EXERCISE DETAILS: Starting at the first line of the records below, transcribe each line exactly, ending with the line that contains "exists row, table".

Segment Start: DATA IN THIS EXERCISE

(** *** The services and the table *)

Lemma trade_keeps_ok en s token ask q w w' r :
  shared_ok (qe_shared w) -> trade_outcome en s token ask q w w' r -> shared_ok (qe_shared w').
Proof.
  intros Hok [(_ & _ & U & _)|(_ & _ & x1 & report & placed & _ & H)]; [by eapply q_untouched_ok|].
  destruct Hok as [Hb Hm].
  by destruct (is_success report); destruct H as [_ _ _ Hb' _ Hx]; split; rewrite ?Hb', ?Hx.
Qed.
Lemma quant_keeps_ok en s w w' r :
  shared_ok (qe_shared w) -> quant_result en s w w' r -> shared_ok (qe_shared w').
Proof.
  intros Hok [(_ & U & _)|(token & ask & q & w1 & _ & U & H)]; [by eapply q_untouched_ok|].
  eapply trade_keeps_ok; [|exact H]. by eapply q_untouched_ok.
Qed.

(** The row a signal adds, if it adds one. *)
Lemma quant_row_added en s w w' r :
  quant_result en s w w' r -> table (qe_shared w') = table (qe_shared w) \/
  exists row, table (qe_shared w) !! qn_position_id en = None /\
    table (qe_shared w') = <[qn_position_id en := row]> (table (qe_shared w)) /\
    r_id row = qn_position_id en /\ r_market_id row = qs_condition_id s /\
    checks_cleared en s w /\ portfolio_cleared en w.
Proof.
  intros [(_ & U & _)|(token & ask & q & w1 & [Hc _ _ Hp] & U & H)]; [left; apply U|].
  destruct H as [(_ & _ & U' & _)|(_ & Hn & x1 & report & placed & _ & H)];
    [left; rewrite (qu_table _ _ U'); apply U|right]. rewrite (qu_table _ _ U) in *.
  destruct (is_success report); destruct H as [(row & Ht & [] & _) _ _ _ _ _];
    rewrite (qu_table _ _ U) in Ht; by exists row.
Qed.

(** ** The outcomes of the strategies *)

Lemma kind_as_str_inj k k' : kind_as_str k = kind_as_str k' -> k = k'.
Proof. by destruct k, k'. Qed.
(** Both readings of a kind are the same. *)
Lemma parse_kinds_agree kind : parse_quant_signal_kind kind = parse_quant_kind kind.
Proof.
  unfold parse_quant_signal_kind, parse_quant_kind. by repeat case_bool_decide; subst.
Qed.

(** The outcomes of a kind that count, each with the time it is recorded. *)
Definition counted (se : SyncEnv) (k : QuantSignalKind) (row : QuantOutcomeRow) : option (datetime * dec) :=
  if bool_decide (parse_quant_signal_kind (qo_kind row) = Some k) && negb (dec_is_zero (qo_realized_pnl row))
  then Some (sy_clock se (qo_position_id row), qo_realized_pnl row) else None.
Definition counted_outcomes se k (rows : list QuantOutcomeRow) : list (datetime * dec) :=
  omap (counted se k) rows.

Abbreviation limits_run cfg := (run_outcomes show_u32 (strategy_max_daily_loss_usd cfg)
  (strategy_max_consecutive_losses cfg)).

(** Every strategy has a state. *)
Definition all_states w : Prop := forall k, is_Some (strategy_states w !! k).

(** One row that was not processed before. *)
Lemma sync_row_spec se cfg w row k :
  all_states w -> qo_position_id row ∉ processed_strategy_outcomes w ->
  let w' := sync_row show_u32 se cfg w row in
  let l := option_list (counted se k row) in
  all_states w' /\
  processed_strategy_outcomes w' = {[ qo_position_id row ]} ∪ processed_strategy_outcomes w /\
  strategy_states w' !! k = limits_run cfg l <$> strategy_states w !! k /\
  ((forall id, sy_persist se id = true) ->
     qe_risk w' !! kind_as_str k =
       match l with
       | [] => qe_risk w !! kind_as_str k
       | _ => risk_row <$> strategy_states w' !! k
       end).
Proof.
  intros Ha Hn. unfold sync_row. rewrite bool_decide_eq_false_2 by done. cbv zeta.
  set (w1 := {| w with processed_strategy_outcomes := _ |}).
  assert (Hid : forall st : option StrategyState, st = limits_run cfg [] <$> st) by (by intros []).
  unfold counted. destruct (parse_quant_signal_kind (qo_kind row)) as [kind|]; cycle 1.
  { rewrite bool_decide_eq_false_2 by done. simpl. split_and!; (done || apply Hid). }
  unfold record_strategy_outcome. destruct (dec_is_zero (qo_realized_pnl row)) eqn:Ez.
  { rewrite andb_false_r. simpl. split_and!; (done || apply Hid). }
  destruct (Ha kind) as [st Est]. change (strategy_states w1) with (strategy_states w). rewrite Est.
  destruct (record_outcome _ _ _ _ _ st) as [st' halted] eqn:Er. rewrite andb_true_r. simpl.
  split; [|split; [done|]].
  { intros k'. destruct (decide (kind = k')) as [<-|Hk]; simpl;
      [rewrite lookup_insert_eq; by eexists|by rewrite lookup_insert_ne]. }
  destruct (decide (kind = k)) as [<-|Hk].
  - rewrite bool_decide_eq_true_2 by done. simpl. rewrite lookup_insert_eq, Est. simpl.
    rewrite Er. split; [done|]. intros Hp. unfold persist_strategy. rewrite Hp. apply lookup_insert_eq.
  - rewrite bool_decide_eq_false_2 by congruence. simpl. rewrite lookup_insert_ne by done.
    split; [apply Hid|]. intros Hp. unfold persist_strategy. rewrite Hp.
    apply lookup_insert_ne. intros E. by apply Hk, kind_as_str_inj.
Qed.

Lemma run_outcomes_app L N l l' st :
  run_outcomes show_u32 L N (l ++ l') st =
  run_outcomes show_u32 L N l' (run_outcomes show_u32 L N l st).
Proof. apply foldl_app. Qed.

Lemma sync_rows_spec se cfg rows w k :
  all_states w -> NoDup (qo_position_id <$> rows) ->
  (forall row, row ∈ rows -> qo_position_id row ∉ processed_strategy_outcomes w) ->
  let w' := foldl (sync_row show_u32 se cfg) w rows in
  let l := counted_outcomes se k rows in
  all_states w' /\
  strategy_states w' !! k = limits_run cfg l <$> strategy_states w !! k /\
  ((forall id, sy_persist se id = true) ->
     qe_risk w' !! kind_as_str k =
       match l with
       | [] => qe_risk w !! kind_as_str k
       | _ => risk_row <$> strategy_states w' !! k
       end).
Proof.
  revert w. induction rows as [|row rows IH]; intros w Ha Hd Hp; csimpl.
  { split_and!; [done| |done]. by destruct (strategy_states w !! k). }
  csimpl in Hd. apply NoDup_cons in Hd as [Hr Hd].
  destruct (sync_row_spec se cfg w row k Ha) as (A1 & P1 & S1 & R1); [apply Hp, list_elem_of_here|].
  set (w1 := sync_row show_u32 se cfg w row) in *.
  destruct (IH w1 A1 Hd) as (A2 & S2 & R2).
  { intros r' Hin. rewrite P1. apply not_elem_of_union. split; [|by apply Hp, list_elem_of_further].
    rewrite elem_of_singleton. intros E. apply Hr. rewrite <- E. by apply list_elem_of_fmap_2. }
  unfold counted_outcomes in *. csimpl.
  replace (match counted se k row with Some y => y :: omap (counted se k) rows | None => omap (counted se k) rows end)
    with (option_list (counted se k row) ++ omap (counted se k) rows) by by destruct (counted se k row).
  split_and!; [done| |].
  - rewrite S2, S1. destruct (strategy_states w !! k); [|done]. simpl. by rewrite run_outcomes_app.
  - intros Hio. specialize (R1 Hio). specialize (R2 Hio).
    destruct (omap (counted se k) rows) as [|o l] eqn:El; cycle 1.
    { rewrite R2. by destruct (option_list (counted se k row)). }
    rewrite app_nil_r, R2, R1. destruct (option_list (counted se k row)); [done|].
    rewrite S2. destruct (strategy_states w1 !! k); done.
Qed.

(** The counter of losses stays a [u32]. *)
Lemma run_outcomes_u32 L N l st :
  is_u32 (ss_consecutive_losses st) -> is_u32 (ss_consecutive_losses (run_outcomes show_u32 L N l st)).
Proof.
  revert st. induction l as [|o l IH]; intros st Hu; [done|]. simpl. apply IH.
  assert (H0 : is_u32 0) by (split; [reflexivity|reflexivity]).
  assert (H1 : is_u32 (ss_consecutive_losses (refresh_strategy (fst o) 0 st))).
  { unfold refresh_strategy. repeat case_match; done. }
  unfold record_outcome. repeat case_match; simpl; case_match; auto with machine.
Qed.

Lemma fresh_states now cfg sh signals risk k :
  strategy_states (quant_executor_new now cfg sh signals risk) !! k = Some (strategy_new now).
Proof. by destruct k. Qed.
(* ===== verification/SignalGenerators.v ===== *)
(** * The generators of the quantitative signals

    Models [crates/api-server/src/signals]: the four tasks that scan the tables
    of [SignalFeeds] and send what they find to the quantitative executor.  A
    scan gives the signals it sends, in order, and its result; a send without
    receivers is ignored.  [Utc::now()] and [Uuid::new_v4()] answer as its
    [ScanEnv] says. *)

From stdpp Require Import sorting.
From Stdlib Require Import SpecFloat.
From S2P Require Import Prelude F64 FloatParse Platform Position PositionRepo Executor Signal Trading.
From S2P Require Import ArbExecutor QuantExecutor SignalFeeds.

(** ** Shared by the generators *)

(** [var(key).map(|v| v == "true").unwrap_or(d)]. *)
Definition env_true (env : string -> option string) (key : string) (d : bool) : bool :=
  default d ((fun v => bool_decide (v = "true")) <$> env key).
Definition parse_i32 : string -> option Z := parse_int (- 2 ^ 31) (2 ^ 31 - 1).

(** JSON values: a number that is not finite is null. *)
Definition json_null : JsonValue := {| as_str := None; as_i64 := None; as_f64 := None |}.
Definition json_f64 (x : f64) : JsonValue :=
  {| json_null with as_f64 := if f64_is_finite x then Some x else None |}.
Definition json_i64 (n : Z) : JsonValue :=
  {| as_str := None; as_i64 := Some n; as_f64 := Some (f64_of_Z n) |}.
Definition json_str (s : string) : JsonValue := {| json_null with as_str := Some s |}.
Definition json_option (o : option f64) : JsonValue := default json_null (json_f64 <$> o).
Definition json_object (l : list (string * JsonValue)) : Metadata := fun key =>
  snd <$> List.find (fun kv => bool_decide (fst kv = key)) l.

(** Why a scan fails. *)
Inductive ScanError : Type := QueryFailed | ColumnDecode.

Section Generators.
Context `{DO : DecimalOps} `{CO : ChronoOps} `{UO : UuidOps} `{JO : !JsonOps} `{PG : !PgOps}.
Context `{SX : !SqlxOps}.

(** The clock of a scan and of the database, whether the queries succeed, and
    the identifier and the time of each signal. *)
Record ScanEnv : Type := {
  sc_now : datetime;
  sc_db_now : datetime;
  sc_query : bool;
  sc_id : nat -> Uuid;
  sc_created : nat -> datetime;
}.
(** What a scan sends, and its result: how many, or an error. *)
Abbreviation scan := (list QuantSignal * result Z ScanError)%type.

Definition failed (e : ScanError) : scan := ([], Err e).
Definition sent (l : list QuantSignal) : scan := (l, Ok (Z.of_nat (length l))).
(** [fetch_all]: an error of one row is the error of all. *)
Definition fetch_all {A B} (io : bool) (decode : A -> option B) (rows : list A)
    : result (list B) ScanError :=
  if io then match mapM decode rows with Some l => Ok l | None => Err ColumnDecode end
  else Err QueryFailed.
Definition scanned {A} (rows : result (list A) ScanError) (emit : list A -> list QuantSignal) : scan :=
  match rows with Ok l => sent (emit l) | Err e => failed e end.

(** The loop of a task: an error is logged and the next scan comes. *)
Definition generator_loop {E} (scan_and_emit : E -> scan) (scans : list E) : list QuantSignal :=
  scans ≫= fun e => fst (scan_and_emit e).
Definition spawn {E} (enabled : bool) (scan_and_emit : E -> scan) (scans : list E) : list QuantSignal :=
  if enabled then generator_loop scan_and_emit scans else [].

Definition decimal_to_f64 (value : dec) : f64 := default f64_zero (dec_to_f64 value).

(** ** Mean reversion *)

Record MeanReversionSignalConfig : Type := {
  mr_enabled : bool;
  mr_interval_secs : Z;
  min_move_pct : f64;
  mr_base_position_size_usd : dec;
  mr_expiry_minutes : Z;
}.
Definition mean_reversion_config_from_env (env : string -> option string) : MeanReversionSignalConfig := {|
  mr_enabled := env_true env "MEAN_REVERSION_SIGNAL_ENABLED" true;
  mr_interval_secs := default 600%Z (env "MEAN_REVERSION_INTERVAL_SECS" ≫= parse_u64);
  min_move_pct := default (f64_lit 10 100) (env "MEAN_REV_MIN_MOVE_PCT" ≫= parse_f64);
  mr_base_position_size_usd := env_dec env "QUANT_BASE_POSITION_SIZE" (dec_new 30 0);
  mr_expiry_minutes := 20 |}.

Record MeanReversionRow : Type := {
  mw_condition_id : string;
  mw_current_price : f64;
  mw_previous_price : f64;
  mw_price_change : f64;
  mw_current_volume : f64;
  mw_median_volume : f64;
}.
Definition decode_mean_reversion (v : MeanReversionColumns) : option MeanReversionRow :=
  current ← decode_f64 (mv_current_price v);
  previous ← decode_f64 (mv_previous_price v);
  change ← decode_f64 (mv_price_change v);
  volume ← decode_f64 (mv_current_volume v);
  median ← decode_f64 (mv_median_volume v);
  Some {| mw_condition_id := mv_condition_id v; mw_current_price := current;
          mw_previous_price := previous; mw_price_change := change;
          mw_current_volume := volume; mw_median_volume := median |}.

(** The other way than the move. *)
Definition reversion_direction (row : MeanReversionRow) : SignalDirection :=
  if f64_ltb f64_zero (mw_price_change row) then BuyNo else BuyYes.
Definition reversion_confidence (row : MeanReversionRow) : f64 :=
  f64_min (f64_add (f64_lit 55 100) (f64_mul (f64_abs (mw_price_change row)) (f64_lit 15 10)))
    (f64_lit 80 100).
Definition reversion_metadata (row : MeanReversionRow) : Metadata := json_object [
  ("current_price", json_f64 (mw_current_price row));
  ("previous_price", json_f64 (mw_previous_price row));
  ("price_change", json_f64 (mw_price_change row));
  ("price_change_pct", json_f64 (f64_mul (f64_abs (mw_price_change row)) (f64_of_Z 100)));
  ("current_volume", json_f64 (mw_current_volume row));
  ("median_volume", json_f64 (mw_median_volume row));
  ("volume_ratio", json_f64 (if f64_ltb f64_zero (mw_median_volume row)
                             then f64_div (mw_current_volume row) (mw_median_volume row) else f64_one))].
Definition mean_reversion_signal (cfg : MeanReversionSignalConfig) (en : ScanEnv) (i : nat)
    (row : MeanReversionRow) : QuantSignal :=
  with_metadata (reversion_metadata row)
    (quant_signal_new (sc_id en i) (sc_created en i) MeanReversion (mw_condition_id row)
       (reversion_direction row) (reversion_confidence row) (mr_base_position_size_usd cfg)
       (add_minutes (sc_now en) (mr_expiry_minutes cfg))).

Definition scan_mean_reversion (cfg : MeanReversionSignalConfig) (input : ScanEnv * list HourlyRow) : scan :=
  let (en, hourly) := input in
  scanned (fetch_all (sc_query en) decode_mean_reversion
             (mean_reversion_query (sc_now en) (min_move_pct cfg) hourly))
    (imap (mean_reversion_signal cfg en)).
Definition spawn_mean_reversion_signal_generator (cfg : MeanReversionSignalConfig)
    : list (ScanEnv * list HourlyRow) -> list QuantSignal :=
  spawn (mr_enabled cfg) (scan_mean_reversion cfg).

(** ** Resolution proximity *)

Record ResolutionSignalConfig : Type := {
  rs_enabled : bool;
  rs_interval_secs : Z;
  min_days_remaining : Z;
  max_days_remaining : Z;
  min_price_deviation : f64;
  rs_min_volume : dec;
  rs_base_position_size_usd : dec;
  rs_expiry_minutes : Z;
}.
Definition resolution_config_from_env (env : string -> option string) : ResolutionSignalConfig := {|
  rs_enabled := env_true env "RESOLUTION_SIGNAL_ENABLED" true;
  rs_interval_secs := default 900%Z (env "RESOLUTION_SIGNAL_INTERVAL_SECS" ≫= parse_u64);
  min_days_remaining := 1; max_days_remaining := 7;
  min_price_deviation := f64_lit 15 100;
  rs_min_volume := env_dec env "RESOLUTION_MIN_VOLUME_USD" (dec_new 1000 0);
  rs_base_position_size_usd := env_dec env "QUANT_BASE_POSITION_SIZE" (dec_new 30 0);
  rs_expiry_minutes := 60 |}.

Segment End: DATA IN THIS EXERCISE

SOLUTION BELOW:
(** *** The services and the table *)

Lemma trade_keeps_ok en s token ask q w w' r :
  shared_ok (qe_shared w) -> trade_outcome en s token ask q w w' r -> shared_ok (qe_shared w').
Proof.
  intros Hok [(_ & _ & U & _)|(_ & _ & x1 & report & placed & _ & H)]; [by eapply q_untouched_ok|].
  destruct Hok as [Hb Hm].
  by destruct (is_success report); destruct H as [_ _ _ Hb' _ Hx]; split; rewrite ?Hb', ?Hx.
Qed.
Lemma quant_keeps_ok en s w w' r :
  shared_ok (qe_shared w) -> quant_result en s w w' r -> shared_ok (qe_shared w').
Proof.
  intros Hok [(_ & U & _)|(token & ask & q & w1 & _ & U & H)]; [by eapply q_untouched_ok|].
  eapply trade_keeps_ok; [|exact H]. by eapply q_untouched_ok.
Qed.

(** The row a signal adds, if it adds one. *)
Lemma quant_row_added en s w w' r :
  quant_result en s w w' r -> table (qe_shared w') = table (qe_shared w) \/
  exists row, table (qe_shared w) !! qn_position_id en = None /\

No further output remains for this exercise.